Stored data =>
===

(** What the result says of the client. *)
Definition session_for (c : LoginContext) (a : Account) (result : LoginResult) : Prop :=
  exists caller, lr_Identity result = Some caller /\ ac_ID (id_Account caller) = ac_ID a /\
    ac_policy (id_Account caller) = ac_policy a /\ as_UserID (id_Session caller) = ac_ID a /\
    as_AuthVersion (id_Session caller) = ac_authVersion a /\ as_IP (id_Session caller) = lc_ip c /\
    id_PasswordChangeRequired caller = passwordExpired a (lc_now c) /\
    exists n, lr_Token result = V4Encrypt n (se_pasetoKey h)
      (MkTokenClaims pasetoIssuer pasetoAudience (ac_ID a) (id_RawSessionID caller) (lc_now c) (Add (lc_now c) (- (5 * Second)))
         (as_ExpiresAt (id_Session caller)) (ac_Username a) (lc_ip c) (ac_IsAdmin a) (passwordExpired a (lc_now c))
         (ac_authVersion a)) pasetoImplicitAssertion.
Lemma spec_session P input c a : stable P ->
  spec P (login_session h input c a) (going (fun result us => P us /\ in_force a us /\ session_for c a result)).
Proof.
  intros HP. unfold login_session. cbn zeta. destruct (_ && _); [apply spec_err|].
  destruct (passwordExpired a (lc_now c) && _); [eapply spec_bind; [apply spec_audit_access|intros ?; apply spec_err]|].
  eapply spec_bind; [apply spec_world|]. intros [raw|]; cbn beta; [|apply spec_err].
  eapply spec_bind; [apply spec_world_value|]. intros token. cbn beta.
  eapply spec_bind; [apply moves_sessions; [done|apply stable_and; [exact HP|apply stable_pure]]|]. intros put. cbn beta. destruct (negb put); [apply spec_err|].
  eapply spec_bind.
  { set (T := exists w, token = _). apply (on_store_spec h id Hothers (fun us => P us /\ T) _ (fun r us => P us /\ T /\ (r = Ok tt -> in_force a us)));
      [apply stable_and; [done|apply stable_pure]| |].
    - by apply (operation_evolves h id _ (OLoginSuccess (ac_ID a) (lc_ip c) (ac_authVersion a))).
    - intros s Hg [HPs HT]. split; [|split; [exact HT|by apply recorded_in_force]]. eapply HP; [|exact HPs].
      by apply (operation_evolves h id _ (OLoginSuccess (ac_ID a) (lc_ip c) (ac_authVersion a))). }
  intros [[]|e]; cbn beta.
  2:{ eapply spec_bind; [|intros ?; apply spec_err]. eapply spec_weaken; [by apply moves_registry|by intros us _ [? _]|done]. }
  eapply spec_bind; [apply spec_still; intros g; destruct (po_LoggingEnabled _); [apply world_still|done]|].
  intros [e|]; cbn beta.
  { eapply spec_bind; [|intros ?; apply spec_err]. eapply spec_weaken; [by apply moves_registry|by intros us _ [? _]|done]. }
  eapply spec_bind; [apply spec_still; by intros []|]. intros ?. cbn beta. apply spec_ok. intros us (HPus & [w ->] & Hf).
  split_and!; [done|by apply Hf|]. eexists. cbn [lr_Identity id_Account id_Session id_RawSessionID id_PasswordChangeRequired
    as_UserID as_AuthVersion as_IP as_ExpiresAt lr_Token]. split; [done|]. split_and!; try by destruct a. by eexists.
Qed.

===

Task statement => Which lines of the data include "exact"? Copy each of them.

Exercise result =>
  eapply spec_bind; [apply moves_sessions; [done|apply stable_and; [exact HP|apply stable_pure]]|]. intros put. cbn beta. destruct (negb put); [apply spec_err|].
    - intros s Hg [HPs HT]. split; [|split; [exact HT|by apply recorded_in_force]]. eapply HP; [|exact HPs].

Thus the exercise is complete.